The reason I think there hasn’t been such a discussion is because Black men are not the oppressors of Black women and there is no such thing as Black male privilege. Which is the biggest problem exposed by the trending topic. There are so many issues with the notion of Black male privilege. I have stated in a previous post that in conversations on discrimination and prejudice, language is everything. We have to choose our terms carefully — and not select sensational terminology because its provocative — because when we do not, we pollute the discussion and fail to ever describe whatever pain we are feeling.

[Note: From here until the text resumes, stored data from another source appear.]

(* ===== verification/EmailApi.v ===== *)
(** * The mail endpoints: api/email_handler.go, api/drafts_handler.go, api/email_types.go

    Each handler is a function of the signed-in user (empty without a session),
    the decoded request or the decoder's error, and the state of the service
    it calls, composed with the operations of [SendService] and [MailOps].  A
    Go panic aborts the connection: [None] instead of a reply.  Instants are
    kept as numbers. *)

From stdpp Require Import sorting.
From S2P Require Import Prelude GoStrings GoUrl Nostr Base64 Identity RateLimit SendGate Signing Emails Encryption Envelope.
From S2P Require Import MailOps Mime Blossom SendService Http.
#[local] Open Scope Z_scope.

Record attachment_request := AttachmentRequest {
  aq_filename : string; aq_content_type : string; aq_data_base64 : string; aq_upload_auth : option nostr_event }.

Record send_email_request := SendEmailRequest {
  eq_from : string; eq_to : list string; eq_cc : list string; eq_bcc : list string; eq_subject : string; eq_body : string;
  eq_html_body : string; eq_encryption_mode : string; eq_pre_encrypted_body : string; eq_keys : gmap string string;
  eq_in_reply_to : string; eq_references : list string; eq_attachments : list attachment_request }.

Record send_email_response := SendEmailResponse {
  sp_status : string; sp_message_id : string; sp_encryption_mode : string; sp_results : list recipient_send_result;
  sp_error : option error }.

So while we carelessly toss around the term Black male privilege, I don’t think anyone would dare to give it the weight that we give to White privilege or White male privilege. And that is because there is no privilege that Black men specifically have in America unless we think of incarceration, death, less education as a privelege. Now we can say that Black men can access or can benefit from male privilege. That would be a true statement because as men, Black men stand a better chance of getting a man’s salary (I am referencing that fact that women have historically been paid less than men) or because Black men stand a better chance of obtaining a job in a make dominated field than women. But that fact is not based on them being Black men it’s based on the fact that they are men because their being Black does not give hem an advantage; in truth, it is what hinders them from fully benefitting from male privilege. That is no different than the argument Black feminists have made in regards to the fact that their being Black to some degree excluded them from be benefitting from Women’s Suffrage and The Women’s Rights movements despite their participation in the efforts.
So, then, for Black women to direct their anger, about being excluded from mainstream women’s movements because they are Black and being excluded from male privilege because they are women, at Black men in particular is sophomoric and asinine. What exactly is the intention of such an act? To out minority each other? Every relationship is a dynamic in which both parties play a part and both parties are responsible for the success or failure of that relationship. There is no finger to be pointed.

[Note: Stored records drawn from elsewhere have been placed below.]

(** [files]: the scripts of the directory in the order of their names, each
    with what reading it gives. *)
Fixpoint load_files (files : list (string * res string)) (seen : gmap Z string) (found : list (Z * migration))
    : res (list (Z * migration)) :=
  match files with
  | [] => Ok found
  | (name, body) :: files =>
      match migration_number name with
      | None => Err (Sentinel ("migration " +:+ name +:+ ": name must be NNN_description.sql"))
      | Some digits =>
          let n := (atoi digits).1 in
          match seen !! n with
          | Some prev => Err (Sentinel ("migrations " +:+ prev +:+ " and " +:+ name +:+ " share number " +:+ pretty n))
          | None =>
              let seen := <[n := name]> seen in
              if n <=? last_folded_migration then load_files files seen found
              else let! sql := wrap ("read " +:+ name) body in load_files files seen (found ++ [(n, Migration (strip_sql name) sql)])
          end
      end
  end.

Definition new_migrator (schema : res string) (files : list (string * res string)) : res migrator :=
  let! baseline := wrap "read baseline schema" schema in
  let! found := load_files files ∅ [] in
  Ok (Migrator baseline (map snd (merge_sort file_older found))).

I recently encountered a supporter of my blog on twitter. She responded to one of my tweets and began to tweet back and forth in support of one another. One of the most powerful things she said to me was We/I need you/Black men. That one statement changed everything I was feeling and we drew closer to each other because of that single encounter. That, to me, was evidence that Black men and Black women want each other. We need each other. Our acceptance of one another does no have to come with a license to abuse each other, it does mot mean we have to sacrifice ourselves and our values to be together, and it definitely does not mean one must die for the other to live. We can occupy the same space and remain intact, independent, and progressive. We have to accept the reality that we have and will hurt each other sometimes and we must give ourselves the permission to be flawed works-in-progress.

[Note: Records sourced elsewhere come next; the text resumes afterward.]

(** The state [sendMessage] works on once the guard has let it in. *)
Local Abbreviation entered env s :=
  (emit (ApiCall "sendMessage"
           [JStr (trim (currentMessage s)); currentConversationId s;
            JStr (chatMode s)])
     (setMessages
        (fun prev => prev ++ [tempMessage env (trim (currentMessage s))])
        (setLoading true (setCurrentMessage [] s)))).

Local Abbreviation notTemp env s :=
  (fun msg : Message =>
     strictNeq (id msg) (id (tempMessage env (trim (currentMessage s))))).

Lemma filter_twice {A} (p : A -> bool) (l : list A) :
  List.filter p (List.filter p l) = List.filter p l.
Proof.
  induction l as [|a l IH]; [done |]. simpl.
  destruct (p a) eqn:E; simpl; [rewrite E; by f_equal | done].
Qed.

Lemma chartData_none response :
  chartData response = None <-> response = JNull \/ response = JUndefined.
Proof.
  split.
  - intros H. destruct response as [| |b|z|str|l|m]; try (by left);
      try (by right); try discriminate H.
    by rewrite chartData_object in H.
  - by intros [-> | ->].
Qed.

(** The run of [sendMessage] whose response can be read. *)
Lemma sendMessage_resolved_state env s response cd :
  accepts s -> reply env = Resolved response ->
  chartData response = Some cd ->
  sendMessage env s
  = setLoading false
      (let base :=
         setMessages
           (fun prev =>
              prev ++ newMessages env (trim (currentMessage s)) response cd)
           (setMessages (List.filter (notTemp env s)) (entered env s)) in
       if match currentConversation s with
          | None => true
          | Some c =>
              strictNeq (conv_id c)
                (default JUndefined (prop response "conversation_id"))
          end
       then loadConversations (reloaded env)
              (setCurrentConversation
                 (Some (mkConversation
                          (default JUndefined (prop response "conversation_id"))
                          (JStr (title (trim (currentMessage s))))))
                 base)
       else base).
Proof.
  intros Ha Hr Hcd. unfold sendMessage. rewrite (accepts_guard _ Ha).
  unfold sendMessage_try. rewrite Hr, Hcd.
  change (currentConversation (emit _ _)) with (currentConversation s).
  by destruct (match currentConversation s with
               | None => true
               | Some c => strictNeq (conv_id c) _
               end).
Qed.

(** The run of [sendMessage] whose response is [null] or [undefined]. *)
Lemma sendMessage_unreadable_state env s response :
  accepts s -> reply env = Resolved response -> chartData response = None ->
  sendMessage env s
  = setLoading false
      (sendMessage_catch (tempMessage env (trim (currentMessage s)))
         (setMessages (List.filter (notTemp env s)) (entered env s))).
Proof.
  intros Ha Hr Hcd. unfold sendMessage. rewrite (accepts_guard _ Ha).
  unfold sendMessage_try. by rewrite Hr, Hcd.
Qed.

I’m not suggesting that misogyny doesn’t exist in Black spaces and that it shouldn’t be challenged. What I am saying is that we can deal with those issues without creating enemies of one another and celebrating the public denigration of each other (What better way to render a movement impotent than by turning those people on themselves?) Black men and Black women have to stop standing apart from each pointing their fingers and slinging accusations and instead stand beside each other and uphold each other and chastise one another with love. No one has ever obtained love by hating their beloved.